I weighed the exact same amount from the rehydrated batch.
I used a very cheap food processor attachment for my immersion blender, and the canned chickpeas needed more liquid, so I added an additional 4 tbsp water, 1 tbsp oil and lemon juice. Your additional amounts will vary, so slowly add your liquids, I suggest 2 tbsp ice cold water, 1/2 tbsp lemon and 1/2 tbsp olive oil, blend well, and add more liquid if you think it’s needed. We want a dip, not a sauce.
The rehydrated chickpeas should be boiled for an hour, and will likely need even more liquid, depending on the usual factors, plus the strength of your food processor.
Both versions were super nummy, and I’ll be redoing this on March 31 in a proper food processor
Math – 1 cup of dried chickpeas yielded 504 grams, or 1.34 x the amount of a 19oz can.
3/4 of a cup of dried chickpeas = 19oz can.
SCIENCE!
Hummus
Ingredients
- 1 can 19 oz / 540 grams chickpeas/garbonzo beans ( see notes on soaking/boiling/gas )
- 2.5 tbsp lemon juice
- 2 cloves garlic
- 1/2 tsp cumin
- 3/4 tsp kosher salt ( use 1/8 tsp less if using table salt )
- 1/2 tsp black pepper
- 3 tbsp olive oil ( plus another tbsp for garnish )
- 3-4 tbsp tahini ( optional )
- 3 tbsp ice-cold water, or ice cubes add more after processing if it seems dry
Garnish
- 1/2 tsp paprika for garnish
- some sprigs of parsley for garnish
Instructions
- Start with 2.5 tbsp olive oil and the rest of the main ingredients in a food processor or blender, and puree.
- If the mixture seems too dry, and more olive oil.
- Plate, garnish, serve. It's that easy.
Notes
- You can soak the chickpeas overnight, but I find that boiling (starting with cold water) for 45 minutes, drain, and cool in a large bowl of ice-cold water 3" above the chickpeas, rub off the hulls, and scoop them off the top - they float. This has the wonderful side effect of making you a bit less gassy. The tradeoff is less fiber and an extra hour of prep time. You can also boil 6-ish cloves of garlic with the chickpeas to make them much more mellow and buttery.
- Ultra-hardcore method for the smoothest hummus is to take 500 g dried chickpeas, soak them overnight, rinse and drain, put in a pot with 1 tsp baking soda, cover with 2" of water, and bring to a boil. The foam that appears needs to be stirred back in. Reduce heat to medium, and cook for 1/2 hour, then put a lid on and cook another 30-60 minutes. Remove the lid and allow any excess water to evaporate. Transfer to a plate and allow to cool completely. Puree 4 minutes in a food processor (scrape sides every minute), and add (one at a time): 70g ice until lighter and smooth, 250g tahini until fluffy, 75 ml lemon juice & 2 tsp salt. Adjust to taste. Here's where we can add garlic, cumin, or any other flavourings.
Pita
Ingredients
- 1 cup warm water
- 2 tsp active yeast
- 3 cup all-purpose flour
- 2 tsp salt
- 1 tbsp olive oil
Instructions
- In a bowl, stir the warm water and yeast together. Let it rest for 10-15 minutes
- Add everything else, and knead for 8-10 minutes. When the dough pulls cleanly away from the bowl, it's kneaded enough.

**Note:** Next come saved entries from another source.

(** ** Properties *)
Module HandlerProps.
(** Every opcode handler of the table keeps the engine's invariant.  On an
    engine within its limits and an opcode whose data is a byte string of legal
    size, whatever the stacks hold, the handler does not panic; if it returns
    without error the stacks still hold legal items, at most three more of them,
    the operation count and the conditional stack are legal, the signature caches
    hold only signatures that verify, and the program counter, the scripts and
    the transaction are untouched. *)
Theorem handler_invariant `{LibsOk} (h : handler) (pop : parsedOpcode) (vm : Engine) :
  run_inv MaxStackSize vm → is_byte (pop_value pop) → item_ok (pop_data pop) →
  match run_handler h pop vm with
  | (vm', Ret _) => run_inv (MaxStackSize + 3) vm' ∧ static vm' = static vm
  | (_, Fail _) => True
  | (_, Crash _) => False
  end.
Proof.
  intros Hr Hv Hd.
  pose proof (safe_handler h pop MaxStackSize ltac:(unfold MaxStackSize; lia) Hv Hd vm Hr) as Hs.
  unfold wp in Hs. destruct (run_handler h pop vm) as [vm' [a|e|c]]; [|done|done].
  destruct Hs as (_ & ? & ?). done.
Qed.

Definition sample_vm : Engine :=
  {| vm_scriptVersion := 0; vm_scripts := []; vm_scriptIdx := 0; vm_scriptOff := 0;
     vm_dstack := [[1; 2; 3]]; vm_astack := []; vm_tx := HashingProps.sample_tx; vm_txIdx := 0; vm_condStack := [];
     vm_numOps := 0; vm_flags := 0; vm_sigCache := None; vm_sigCacheECDSA := None;
     vm_sigHashReusedValues := Some HashingProps.no_values; vm_isP2SH := false; vm_savedFirstStack := [] |}.

Definition sample_pop : parsedOpcode :=
  {| pop_opcode := {| opc_value := 168; opc_name := "OP_SHA256"; opc_length := 1;
                      opc_opfunc := Some H_opcodeSha256 |}; pop_data := [] |}.

Lemma handler_invariant_witness :
  match run_handler H_opcodeSha256 sample_pop sample_vm with
  | (vm', Ret _) => run_inv (MaxStackSize + 3) vm' ∧ static vm' = static sample_vm
  | (_, Fail _) => True
  | (_, Crash _) => False
  end.
Proof.
  apply (handler_invariant H_opcodeSha256 sample_pop sample_vm).
  - split; [repeat constructor; discriminate || reflexivity|].
    split; [constructor|]. split; [discriminate|].
    split; [split; discriminate|]. split; [constructor|]. split; [|split; intros c [=]].
    eexists _, _, HashingProps.no_values. split; [discriminate|].
    repeat (split; [reflexivity|]). repeat split; intros ? [=].
  - split; [discriminate|reflexivity].
  - split; [constructor|discriminate].
Defined.
End HandlerProps.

- Put the dough in a clean bowl (if needed), lightly coat with more olive oil, cover, and let rest in a warm area for an hour, or until doubled in size.
- Gently punch the dough down to deflate it.

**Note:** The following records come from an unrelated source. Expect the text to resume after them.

Lemma wp_multiSigLoop B fuel : ∀ pubKeys infos numSigs numKeys keyIdx sigIdx vm,
  1 ≤ numKeys ≤ Z.of_nat fuel → -1 ≤ keyIdx → keyIdx + numKeys = zlen pubKeys →
  0 ≤ sigIdx → sigIdx + numSigs = zlen infos → run_inv B vm → Forall info_ok infos →
  wp (multiSigLoop sc fuel pubKeys infos numSigs numKeys keyIdx sigIdx)
    (loop_post B vm (drop (Z.to_nat sigIdx) (map si_signature infos))
                    (drop (Z.to_nat (keyIdx + 1)) pubKeys))
    (λ _ _, ¬ (Forall sig_format (map si_signature infos) ∧ Forall pk_format pubKeys)) vm.
Proof using All.
  induction fuel as [|fuel IH];
    intros pubKeys infos numSigs numKeys keyIdx sigIdx vm Hk Hki Hkz Hs Hsz Hvm Hinfos; [lia|].
  cbn [multiSigLoop]. rewrite Z.gtb_ltb. destruct (Z.ltb_spec 0 numSigs) as [Hpos|Hdone].
  2:{ apply wp_ret. split; [|done]. rewrite drop_ge; [split; [constructor|done]|].
      rewrite length_map. unfold zlen in Hsz. lia. }
  cbv zeta. rewrite Z.gtb_ltb. destruct (Z.ltb_spec (numKeys - 1) numSigs) as [Hfew|Hmany].
  { apply wp_ret. split; [|done]. split; [done|]. intros Hm%matched_length.
    rewrite !length_drop, length_map in Hm. unfold zlen in *. lia. }
  destruct (@index_in_range error _ infos sigIdx) as (info & Hix & Hinfo); [lia|].
  destruct (@index_in_range error _ pubKeys (keyIdx + 1)) as (pk & Hixk & Hpk); [lia|].
  apply wp_bind. unfold wp at 1, lift_outcome at 1. rewrite Hix.
  apply wp_bind. unfold wp at 1, lift_outcome at 1. rewrite Hixk.
  assert (map si_signature infos !! Z.to_nat sigIdx = Some (si_signature info)) as Hsig
    by (by rewrite list_lookup_fmap, Hinfo).
  assert (0 ≤ keyIdx + 1) as Hki' by lia.
  rewrite (drop_lookup _ _ _ Hs Hsig), (drop_lookup _ _ _ Hki' Hpk).
  destruct (Z.eqb_spec (zlen (si_signature info)) 0) as [Hz|Hne].
  - (* an empty signature: next key *)
    apply zlen_zero in Hz. eapply wp_mono; [apply IH; try done; lia| |done].
    intros b vm'. rewrite (drop_lookup _ _ _ Hs Hsig). apply loop_post_step; [done|].
    apply matched_skip_iff. unfold validly. by rewrite Hz.
  - apply wp_bind. eapply wp_mono; [apply (wp_tryPubKey B info pk vm Hvm)| |].
    + by eapply Forall_lookup_1 in Hinfo.
    + intros E. by rewrite E in Hne.
    + intros [valid info'] vm1. simpl. intros (-> & Hok' & Hs' & Hvm1 & Hu1).
      pose proof (si_signature_insert infos _ info info' Hinfo Hs') as Hmap.
      assert (Forall info_ok (<[Z.to_nat sigIdx:=info']> infos)) as Hinfos'
        by (apply Forall_insert; done).
      assert (zlen (<[Z.to_nat sigIdx:=info']> infos) = zlen infos) as Hzl
        by (unfold zlen; by rewrite length_insert).
      destruct (signature_valid _ _ _ pk) eqn:Ev.
      * eapply wp_mono; [apply IH; try done; lia| |by rewrite Hmap].
        intros b vm'. rewrite Hmap. apply loop_post_step; [done|]. by apply matched_take_iff.
      * eapply wp_mono; [apply IH; try done; lia| |by rewrite Hmap].
        intros b vm'. rewrite Hmap, (drop_lookup _ _ _ Hs Hsig). apply loop_post_step; [done|].
        apply matched_skip_iff. unfold validly. by rewrite Ev.
    + intros e vm' Hbad [Hf1 Hf2]. apply Hbad. split.
      * by eapply Forall_lookup_1 in Hsig.
      * by eapply Forall_lookup_1 in Hpk.
Qed.

(** ** The operands on the stack *)
Lemma popInt_exact vm base x n : zlen (vm_dstack vm) < max_depth → vm_dstack vm = base ++ [x] →
  Bytes n = Ret x → Z.abs n < 2 ^ 31 → on_dstack PopInt vm = (set_dstack base vm, Ret n).
Proof using Type.
  intros Hd E Hx Hn. unfold on_dstack, zoom, PopInt. rewrite E in Hd |- *.
  rewrite (bind_ret_l _ _ _ base x) by (apply (nipN_spec base [] x 0) in Hd; [|done];
    by rewrite app_nil_r in Hd). unfold lift_outcome.
  by rewrite (makeScriptNum_Bytes x defaultScriptNumLen n).
Qed.

Lemma collect_exact xs : ∀ vm base, zlen (vm_dstack vm) < max_depth → vm_dstack vm = base ++ xs →
  collectM (length xs) (on_dstack PopByteArray) vm = (set_dstack base vm, Ret (reverse xs)).
Proof using Type.
  induction xs as [|x xs IH] using rev_ind; intros vm base Hd E.
  - rewrite app_nil_r in E. rewrite <- E. by destruct vm.
  - rewrite length_app, Nat.add_1_r. cbn [collectM]. rewrite app_assoc in E.
    rewrite (bind_ret_l _ _ _ _ _ (pop_exact vm _ x Hd E)).
    erewrite bind_ret_l; [|apply (IH _ base); [|done]].
    + unfold ret. by rewrite reverse_app.
    + simpl. rewrite E in Hd. zlia.
Qed.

- Divide the dough into 8 pieces.
- On a lightly floured surface, roll each piece out into rounds approx 8-9" diameter, and 1/4" thick.

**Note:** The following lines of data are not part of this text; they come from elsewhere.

(* ===== verification/Spend.v ===== *)
(** * Spending a pay-to-public-key output

    The engine run from end to end: a signature script against the public key
    script [<pubkey> OP_CHECKSIG]. *)
From S2P Require Import Prelude Externalapi ScriptNum ScriptStack OpcodeTable Script Hashing SigCache Opcode.
From S2P Require Import OpcodeSafety Engine EngineSafety SigSpec.
Import Op ScriptNum Stack Script SigHash SigCache Opcode Exec.
Local Open Scope Z_scope.
Local Open Scope prog_scope.

(** ** Scripts *)
Definition data_opcode (n : Z) (name : string) : opcode :=
  {| opc_value := n; opc_name := name; opc_length := n + 1; opc_opfunc := Some H_opcodePushData |}.

Definition pk_pop (pk : list Z) : parsedOpcode :=
  {| pop_opcode := data_opcode 32 "OP_DATA_32"; pop_data := pk |}.
Definition sig_pop (full : list Z) : parsedOpcode :=
  {| pop_opcode := data_opcode 65 "OP_DATA_65"; pop_data := full |}.
Definition checksig_pop : parsedOpcode :=
  {| pop_opcode := {| opc_value := 172; opc_name := "OP_CHECKSIG"; opc_length := 1;
                      opc_opfunc := Some H_opcodeCheckSig |}; pop_data := [] |}.

Definition p2pk_script (pk : list Z) : list Z := OpData32 :: pk ++ [OpCheckSig].
Definition p2pk_pops (pk : list Z) : list parsedOpcode := [pk_pop pk; checksig_pop].

Lemma p2pk_parses pk : zlen pk = 32 → parseScriptE (p2pk_script pk) = Ret (p2pk_pops pk).
Proof.
  intros Hl. change (p2pk_script pk) with (encodings (p2pk_pops pk)). unfold parseScriptE.
  rewrite parseScript_encodings; [done|].
  repeat constructor; simpl; try done; try (unfold data_fits; simpl; lia); by vm_compute.
Qed.

Lemma sig_parses full : zlen full = 65 → parseScriptE (OpData65 :: full) = Ret [sig_pop full].
Proof.
  intros Hl. replace (OpData65 :: full) with (encodings [sig_pop full]) by (cbn; by rewrite app_nil_r).
  unfold parseScriptE. rewrite parseScript_encodings; [done|].
  repeat constructor; simpl; try done; try (unfold data_fits; simpl; lia); by vm_compute.
Qed.

Section Run.
Context `{Libs} `{!LibsOk}.

(** ** Opcodes *)
Lemma executeOpcode_data n name data vm :
  2 ≤ n ≤ 75 → zlen data = n → vm_condStack vm = [] →
  executeOpcode {| pop_opcode := data_opcode n name; pop_data := data |} vm
  = (set_dstack (vm_dstack vm ++ [data]) vm, Ret ()).
Proof using Type.
  intros Hn Hl Hc. unfold executeOpcode, isDisabled, alwaysIllegal, checkMinimalDataPush.
  cbn [pop_opcode pop_data data_opcode opc_value opc_opfunc].
  assert (∀ l, forallb (λ x, 75 <? x) l = true → bool_decide (n ∈ l) = false) as Hnot.
  { intros l Hall. apply bool_decide_false. intros Hin%list_elem_of_In. rewrite forallb_forall in Hall.
    apply Hall, Z.ltb_lt in Hin. lia. }
  rewrite !Hnot by done. rewrite Z.gtb_ltb, (proj2 (Z.ltb_ge _ _)) by (unfold Op16; lia).
  rewrite Z.gtb_ltb, (proj2 (Z.ltb_ge _ _)) by (unfold MaxScriptElementSize; lia).
  rewrite (bind_ret_l (ret ()) _ _ _ _ eq_refl), (bind_ret_l (gets _) _ _ _ _ eq_refl).
  unfold isBranchExecuting. rewrite Hc. simpl last. cbv iota. cbn [negb andb].
  rewrite (proj2 (Z.eqb_neq n 0)) by lia. cbn [negb].
  rewrite (proj2 (Z.leb_le n OpPushData4)) by (unfold OpPushData4; lia).
  cbv zeta. rewrite Hl.
  rewrite (bool_decide_false (n = 0)), (bool_decide_false (n = 1)) by lia. cbn [andb].
  rewrite (proj2 (Z.leb_le n 75)), Z.eqb_refl by lia. done.
Qed.

Lemma executeOpcode_checksig vm :
  0 ≤ vm_numOps vm < MaxOpsPerScript → vm_condStack vm = [] →
  executeOpcode checksig_pop vm = opcodeCheckSig checksig_pop (set_numOps (vm_numOps vm + 1) vm).
Proof using Type.
  intros Hn Hc. unfold executeOpcode. change (isDisabled checksig_pop) with false.
  change (alwaysIllegal checksig_pop) with false. change (pop_value checksig_pop >? Op16) with true. cbv iota.
  rewrite (bind_ret_l _ _ vm (set_numOps (vm_numOps vm + 1) vm) ()).
  2:{ unfold bind, modify, gets. cbn [vm_numOps set_numOps].
      rewrite Z.gtb_ltb, (proj2 (Z.ltb_ge _ _)) by lia. done. }
  rewrite (bind_ret_l (gets _) _ _ _ _ eq_refl). unfold isBranchExecuting.
  change (vm_condStack (set_numOps (vm_numOps vm + 1) vm)) with (vm_condStack vm). by rewrite Hc.
Qed.

(** ** Steps *)

Lemma index_lookup {E A} (l : list A) i x : 0 ≤ i → l !! Z.to_nat i = Some x → @index E A l i = Ret x.
Proof using Type. intros Hi Hl. unfold index. by rewrite decide_True, Hl. Qed.

(** The opcode at the program counter is executed. *)
Lemma Step_fetch vm script pop :
  0 ≤ vm_scriptIdx vm → vm_scripts vm !! Z.to_nat (vm_scriptIdx vm) = Some script →
  0 ≤ vm_scriptOff vm → script !! Z.to_nat (vm_scriptOff vm) = Some pop →
  Step vm =
    (executeOpcode pop ;;*
     let* d := on_dstack Depth in
     let* a := on_astack Depth in
     if GoInt.int32 (d + a) >? MaxStackSize then fail ErrStackOverflow
     else
       let* vm := get in
       let* script := lift_outcome (index (vm_scripts vm) (vm_scriptIdx vm)) in
       if vm_scriptOff vm >=? zlen script then nextScript else ret false)
    (set_scriptOff (vm_scriptOff vm + 1) vm).
Proof using Type.
  intros Hi Hs Ho Hp.
  pose proof (zlen_lookup _ _ _ Hs Hi). pose proof (zlen_lookup _ _ _ Hp Ho).
  pose proof (@index_lookup error _ _ _ _ Hi Hs) as Hix. pose proof (@index_lookup error _ _ _ _ Ho Hp) as Hixp.
  unfold Step. rewrite (bind_ret_l validPC _ vm vm ()).
  2:{ unfold validPC, bind, get, lift_outcome. rewrite Z.geb_leb, (proj2 (Z.leb_gt _ _)) by lia.
      by rewrite Hix, Z.geb_leb, (proj2 (Z.leb_gt _ _)) by lia. }
  rewrite (bind_ret_l get _ _ _ _ eq_refl).
  rewrite (bind_ret_l _ _ vm vm script) by (unfold lift_outcome; by rewrite Hix).
  rewrite (bind_ret_l _ _ vm vm pop) by (unfold lift_outcome; by rewrite Hixp).
  by rewrite (bind_ret_l (modify _) _ _ _ _ eq_refl).
Qed.

(** A step whose opcode succeeds within the stack limit. *)
Lemma Step_ok vm script pop vm2 :
  0 ≤ vm_scriptIdx vm → vm_scripts vm !! Z.to_nat (vm_scriptIdx vm) = Some script →
  0 ≤ vm_scriptOff vm → script !! Z.to_nat (vm_scriptOff vm) = Some pop →
  executeOpcode pop (set_scriptOff (vm_scriptOff vm + 1) vm) = (vm2, Ret ()) →
  static vm2 = static (set_scriptOff (vm_scriptOff vm + 1) vm) →
  zlen (vm_dstack vm2) + zlen (vm_astack vm2) < 1000 →
  Step vm =
    if zlen (vm_dstack vm2) + zlen (vm_astack vm2) >? MaxStackSize then (vm2, Fail ErrStackOverflow)
    else if vm_scriptOff vm + 1 >=? zlen script then nextScript vm2 else (vm2, Ret false).
Proof using Type.
  intros Hi Hs Ho Hp Hex Hst Hd.
  rewrite (Step_fetch vm script pop) by done. rewrite (bind_ret_l _ _ _ _ _ Hex).
  pose proof (zlen_nonneg (vm_dstack vm2)). pose proof (zlen_nonneg (vm_astack vm2)).
  rewrite (bind_ret_l _ _ _ _ _ (on_dstack_Depth vm2 ltac:(unfold max_depth; lia))).
  rewrite (bind_ret_l _ _ _ _ _ (on_astack_Depth vm2 ltac:(unfold max_depth; lia))).
  rewrite GoInt.int32_id by lia. destruct (_ >? _); [done|].
  injection Hst as _ Hsc Hidx Hoff _ _ _ _ _.
  rewrite (bind_ret_l get _ _ _ _ eq_refl).
  rewrite (bind_ret_l _ _ vm2 vm2 script) by
    (unfold lift_outcome; rewrite Hsc, Hidx; simpl; by rewrite (index_lookup _ _ _ Hi Hs)).
  rewrite Hoff. simpl vm_scriptOff. by destruct (_ >=? _).
Qed.

Lemma Step_fail vm script pop vm2 e :
  0 ≤ vm_scriptIdx vm → vm_scripts vm !! Z.to_nat (vm_scriptIdx vm) = Some script →
  0 ≤ vm_scriptOff vm → script !! Z.to_nat (vm_scriptOff vm) = Some pop →
  executeOpcode pop (set_scriptOff (vm_scriptOff vm + 1) vm) = (vm2, Fail e) →
  Step vm = (vm2, Fail e).
Proof using Type.
  intros Hi Hs Ho Hp Hex. rewrite (Step_fetch vm script pop) by done. by apply bind_fail_l.
Qed.

Definition next_start (vm : Engine) : Engine := set_scriptIdx (vm_scriptIdx vm + 1) (restarted vm).

(** The end of a script, not for pay-to-script-hash. *)
Lemma nextScript_plain vm :
  vm_condStack vm = [] → vm_isP2SH vm = false → zlen (vm_astack vm) < max_depth →
  0 ≤ vm_scriptIdx vm →
  nextScript vm =
    (let* vm := get in
     (if vm_scriptIdx vm <? zlen (vm_scripts vm) then
        let* script := lift_outcome (index (vm_scripts vm) (vm_scriptIdx vm)) in
        if vm_scriptOff vm >=? zlen script then incr_scriptIdx else ret ()
      else ret ()) ;;*
     gets (λ vm, vm_scriptIdx vm >=? zlen (vm_scripts vm))) (next_start vm).
Proof using Type.
  intros Hc Hp Ha Hi. unfold nextScript. rewrite (bind_ret_l (gets _) _ _ _ _ eq_refl), Hc. cbn [negb].
  change (zlen (@nil Z) =? 0) with true. cbn [negb].
  rewrite (bind_ret_l _ _ _ _ _ (on_astack_Depth vm Ha)), (bind_ret_l _ _ _ _ _ (on_astack_clear vm Ha)).
  rewrite (bind_ret_l (modify _) _ _ _ _ eq_refl), (bind_ret_l (modify _) _ _ _ _ eq_refl).
  rewrite (bind_ret_l get _ _ _ _ eq_refl). fold (restarted vm).
  change (vm_isP2SH (restarted vm)) with (vm_isP2SH vm). rewrite Hp, !andb_false_r.
  by rewrite (bind_ret_l incr_scriptIdx _ _ _ _ eq_refl).
Qed.

Lemma nextScript_more vm script :
  vm_condStack vm = [] → vm_isP2SH vm = false → zlen (vm_astack vm) < max_depth →
  0 ≤ vm_scriptIdx vm → vm_scripts vm !! Z.to_nat (vm_scriptIdx vm + 1) = Some script → script ≠ [] →
  nextScript vm = (next_start vm, Ret false).
Proof using Type.
  intros Hc Hp Ha Hi Hs Hne. rewrite nextScript_plain by done.
  pose proof (zlen_lookup _ _ _ Hs ltac:(lia)) as Hlt.
  rewrite (bind_ret_l get _ _ _ _ eq_refl).
  change (vm_scriptIdx (next_start vm)) with (vm_scriptIdx vm + 1).
  change (vm_scripts (next_start vm)) with (vm_scripts vm).
  change (vm_scriptOff (next_start vm)) with 0.
  rewrite (proj2 (Z.ltb_lt _ _)) by done.
  rewrite (bind_ret_l _ _ _ (next_start vm) ()).
  - unfold gets. simpl. by rewrite Z.geb_leb, (proj2 (Z.leb_gt _ _)) by lia.
  - unfold bind, lift_outcome, index. rewrite decide_True by lia. rewrite Hs.
    destruct script as [|pop script]; [done|].
    rewrite Z.geb_leb, (proj2 (Z.leb_gt _ _)) by (rewrite zlen_cons; pose proof (zlen_nonneg script); lia).
    done.
Qed.

Lemma nextScript_last vm :
  vm_condStack vm = [] → vm_isP2SH vm = false → zlen (vm_astack vm) < max_depth →
  0 ≤ vm_scriptIdx vm → zlen (vm_scripts vm) = vm_scriptIdx vm + 1 →
  nextScript vm = (next_start vm, Ret true).
Proof using Type.
  intros Hc Hp Ha Hi Hz. rewrite nextScript_plain by done.
  unfold bind, get, gets, next_start. cbn [vm_scriptIdx vm_scripts set_scriptIdx restarted].
  change (vm_scripts (restarted vm)) with (vm_scripts vm).
  rewrite Hz, Z.ltb_irrefl. unfold ret. cbn [vm_scriptIdx vm_scripts set_scriptIdx].
  change (vm_scripts (restarted vm)) with (vm_scripts vm). by rewrite Hz, Z.geb_leb, Z.leb_refl.
Qed.

(** ** From the signature script to the public key script *)

(** The start of the public key script. *)
Definition started (vm : Engine) : Prop :=
  vm_scriptIdx vm = 1 ∧ vm_scriptOff vm = 0 ∧ vm_condStack vm = [] ∧ vm_numOps vm = 0 ∧ vm_astack vm = [].

(** What the signature script cannot change. *)
Definition context_of (vm : Engine) :=
  (vm_scripts vm, vm_tx vm, vm_txIdx vm, vm_isP2SH vm).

- Warm a skillet (preferably cast iron) to medium-high heat. Drizzle olive oil, and wipe off any excess.
- Cook a pita round for 30 seconds, or until bubbles form.
- Flip and cook 1-2 minutes, until large spotted circles form on the bottom.
- Flip again and cook 1-2 minutes - this is when the pita should puff up.